Hi Everyone,
Gremlin Server uses Groovy init scripts to bind traversal sources,
load data, and run lifecycle hooks at startup. This means gremlin-groovy
is enabled in every default config, which exposes us to additional security
concerns that come with groovy scripts. These concerns are already
captured in https://issues.apache.org/jira/browse/TINKERPOP-3107.
This proposal would make Groovy opt-in, introducing three Java-native
replacements.
Groovy should not be fully removed; it should continue to work when
explicitly configured. The Groovy-based hook/binding path would be
deprecated, with a logged warning.
1. Auto-create TraversalSources from Graphs
For each graph in the "graphs" config, the server would automatically
create a TraversalSource if one is not explicitly defined. A graph named
"graph" would produce "g"; others would produce "g_<name>".
A minimal working config would become just:
graphs: {
graph: conf/tinkergraph-empty.properties}
With multiple graphs, each would get its own TraversalSource:
graphs: {
graph: conf/tinkergraph-empty.properties,
modern: conf/tinkergraph-empty.properties}
This would produce "g" (from "graph") and "g_modern" (from
"modern").
2. Declarative traversalSources config in YAML
For cases needing strategy configuration or custom traversal source naming:
graphs: {
graph: conf/tinkergraph-empty.properties}
traversalSources: {
g: {graph: graph},
gReadOnly: {graph: graph, query: "g.withStrategies(ReadOnlyStrategy)"},
gCustom: {graph: graph, query: "g.with(...)", language: "gremlin-groovy"}}
The "query" field would be a Gremlin expression evaluated with a base
traversal source bound as "g". The "language" field would select the
script engine (defaulting to the sole configured engine, or
gremlin-lang).
Explicit traversal source definitions would suppress auto-creation for that
graph.
3. Java-based LifeCycleHooks in YAML
The existing LifeCycleHook interface already covers the core needs:
onStartUp and onShutDown callbacks. The only gap is that Groovy hooks
accessed graphs and traversal sources through global script engine
bindings, which are not available in a pure Java context. Adding
GraphManager to LifeCycleHook.Context would close that gap.

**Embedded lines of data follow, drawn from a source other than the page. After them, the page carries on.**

(* ===== verification/ImportBody.v ===== *)
(** * httpapi: the body of an account import

    Models src/internal/httpapi/instagram_accounts.go: which of the readers of
    Import an upload goes to, and the bound on its bytes.  mime.ParseMediaType,
    the reading of a multipart form, encoding/csv, the values of a JSON stream and
    the decoding of the JSON body into its struct are parameters. *)
From S2P Require Import Prelude Strconv Errors OperationApi AppRoute SessionState Login Accounts Import Api.
Open Scope Z_scope.

(** A form that was read: its files by field, and how many other values it has; a
    file may not open, and reading it may fail. *)
Record form := mkForm { fm_Files : list (string * list (option (option bytes))); fm_Values : nat }.

(** What the request's body yields: bytes, and whether it then fails. *)
Section Body.
Context (ParseMediaType : string -> option string) (ParseMultipartForm : bytes -> bool -> option form)
        (read_csv : bytes -> bool -> option (list string) * list (option (list string))) (read_values : bytes -> bool -> list (option string))
        (Valid : bytes -> bool) (decode_accounts : bytes -> option (list Credentials))
        (decode_cookies : string -> option (list browser_cookie)) (cookie_valid : Cookie -> bool)
        (jar : list (string * Cookie) -> list (string * string)) (Parse : string -> option URL) (Query : URL -> string -> string) (lower : string -> string).

Definition unsupported : failure :=
  plain (ErrCore (NewError "unsupported_media_type" "Use text/plain cookie exports, text/csv, multipart/form-data with file, or application/json" 415)).
Definition invalid_body : failure := plain invalidRequest.

(** [http.MaxBytesReader] of 1 MiB. *)
Definition max_bytes (b : body) : bytes * bool :=
  if body_limit <? len (bd_data b) then (take (Z.to_nat body_limit) (bd_data b), true) else (bd_data b, bd_failed b).

Abbreviation parse_export := (ParseCookieExport decode_cookies cookie_valid jar Parse Query lower).
Abbreviation parse_csv := (ParseCSV decode_cookies cookie_valid jar Parse Query lower).
Abbreviation parse_file :=
  (ParseImportFile decode_cookies cookie_valid jar Parse Query lower (fun raw => read_csv raw false) (fun raw => read_values raw false)).

Definition readInstagramImport (contentType : string) (b : body) : res failure (list Credentials) :=
  let '(raw, failed) := max_bytes b in
  match ParseMediaType contentType with
  | None => Err invalid_body
  | Some kind =>
      if String.eqb kind "text/plain" then parse_export (read_values raw failed)
      else if String.eqb kind "text/csv" then let '(header, rows) := read_csv raw failed in parse_csv header rows
      else if String.eqb kind "multipart/form-data" then
        match ParseMultipartForm raw failed with
        | Some f =>
            match fm_Files f, fm_Values f with
            | [(field, [file])], O =>
                if String.eqb field "file" then match file with Some raw => parse_file raw | None => Err invalid_body end else Err invalid_body
            | _, _ => Err invalid_body
            end
        | None => Err invalid_body
        end
      else if String.eqb kind "application/json" then
        if failed then Err invalid_body
        else if str_has_prefix (TrimSpace (string_of_bytes raw)) "[" then
          if Valid raw then parse_export (read_values raw false) else Err invalid_body
        else match decode_accounts raw with Some accounts => Ok accounts | None => Err invalid_body end
      else Err unsupported
  end.
(** ** What is accepted *)

Lemma validated_bounds accounts result : validateCredentials decode_cookies cookie_valid jar Parse Query lower accounts = Ok result ->
  (1 <= length accounts <= MaxImportAccounts)%nat.
Proof.
  unfold validateCredentials. destruct (_ || _) eqn:E; [done|]. intros _. apply orb_false_iff in E as [E1%Nat.eqb_neq E2%Nat.ltb_ge]. lia.
Qed.

Lemma validated_length accounts seen result : validate_accounts decode_cookies cookie_valid jar Parse Query lower seen accounts = Ok result ->
  length result = length accounts.
Proof.
  revert seen result. induction accounts as [|a accounts IH]; intros seen result; cbn [validate_accounts]; [by intros [= <-]|].
  destruct (negb (validDeviceSelection _)); [done|]. cbn zeta. unfold rbind.
  destruct (match cr_Cookies _ with Some _ => _ | None => _ end) as [keys|]; [|done].
  destruct (_ && _ && _ && _).
  - destruct (validate_accounts _ _ _ _ _ _ keys accounts) eqn:E; [|done]. intros [= <-]. simpl. f_equal. by eapply IH.
  - destruct (_ || _); [done|]. destruct (_ && _); [done|]. destruct (validate_accounts _ _ _ _ _ _ (_ :: keys) accounts) eqn:E; [|done].
    intros [= <-]. simpl. f_equal. by eapply IH.
Qed.

Lemma validated_ok accounts result : validateCredentials decode_cookies cookie_valid jar Parse Query lower accounts = Ok result ->
  (1 <= length result <= MaxImportAccounts)%nat.
Proof.
  intros H. pose proof (validated_bounds accounts result H) as Hb. unfold validateCredentials in H. destruct (_ || _); [done|].
  by rewrite (validated_length _ _ _ H).
Qed.

Lemma exported_ok values result : parse_export values = Ok result -> (1 <= length result <= MaxImportAccounts)%nat.
Proof. unfold ParseCookieExport, rbind. destruct (export_accounts _ _); [|done]. apply validated_ok. Qed.

Lemma csv_ok header rows result : parse_csv header rows = Ok result -> (1 <= length result <= MaxImportAccounts)%nat.
Proof.
  unfold ParseCSV, rbind. destruct header; [|done]. destruct (csv_columns _ _ _); [|done]. destruct (existsb _ _); [done|].
  destruct (csv_rows _ _ _); [|done]. apply validated_ok.
Qed.

Lemma file_ok raw result : parse_file raw = Ok result -> (1 <= length result <= MaxImportAccounts)%nat.
Proof.
  unfold ParseImportFile. destruct raw; [|done]. destruct (_ <? _); [done|]. destruct (str_has_prefix _ _); [apply exported_ok|].
  destruct (read_csv _ _). apply csv_ok.
Qed.

(** An upload of files that is accepted names from 1 to 100 accounts that have been checked; a JSON
    body is only read whole, so it is at most 1 MiB long and its accounts are those that were decoded. *)
Lemma import_read contentType b accounts : readInstagramImport contentType b = Ok accounts ->
  (1 <= length accounts <= MaxImportAccounts)%nat \/
  ParseMediaType contentType = Some "application/json"%string /\ len (bd_data b) <= body_limit /\ bd_failed b = false /\ decode_accounts (bd_data b) = Some accounts.
Proof.
  unfold readInstagramImport, max_bytes. destruct (Z.ltb_spec body_limit (len (bd_data b))).
  all: destruct (ParseMediaType contentType) as [kind|]; [|done]; destruct (String.eqb kind "text/plain"); [intros ?%exported_ok; by left|].
  all: destruct (String.eqb kind "text/csv"); [destruct (read_csv _ _); intros ?%csv_ok; by left|].
  all: destruct (String.eqb kind "multipart/form-data").
  1, 3: destruct (ParseMultipartForm _ _) as [[[|[field [|file []]] []] []]|]; cbn [fm_Files fm_Values]; try done;
    destruct (String.eqb field "file"), file; try done; intros ?%file_ok; by left.
  all: destruct (String.eqb_spec kind "application/json") as [->|]; [|done]; try done.
  destruct (bd_failed b); [done|]. destruct (str_has_prefix _ _); [destruct (Valid _); [intros ?%exported_ok; by left|done]|].
  destruct (decode_accounts _) eqn:E; [|done]. intros [= <-]. by right.
Qed.
End Body.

The LifeCycleHook interface could also gain an init method for
receiving optional configuration from the YAML:
default void init(Map<String, Object> config) {}
Instantiation would use a no-arg constructor + init(config), following
the same pattern as Authenticator.setup().
Hooks would be configured directly in YAML, replacing Groovy closures:
lifecycleHooks:
- className:
org.apache.tinkerpop.gremlin.tinkergraph.lifecycle.TinkerFactoryDataLoader
config: {graph: graph, dataset: modern}
A built-in TinkerFactoryDataLoader hook (in tinkergraph-gremlin) would
replace the generate-modern.groovy / generate-classic.groovy scripts.
Example: Updated Configs
gremlin-server.yaml (currently 20+ lines with Groovy) would become:
host: localhost
port: 8182
graphs: {
graph: conf/tinkergraph-empty.properties}
gremlin-server-modern.yaml would become:
host: localhost
port: 8182
graphs: {
graph: conf/tinkergraph-empty.properties}
lifecycleHooks:
- className:
org.apache.tinkerpop.gremlin.tinkergraph.lifecycle.TinkerFactoryDataLoader
config: {graph: graph, dataset: modern}
gremlin-server-modern-readonly.yaml would become:
host: localhost
port: 8182
graphs: {
graph: conf/tinkergraph-empty.properties}
traversalSources: {
g: {graph: graph, query: "g.withStrategies(ReadOnlyStrategy)"}}
lifecycleHooks:
- className:
org.apache.tinkerpop.gremlin.tinkergraph.lifecycle.TinkerFactoryDataLoader
config: {graph: graph, dataset: modern}
Please let me know if you have any thoughts on the proposed changes.
Thanks,
Cole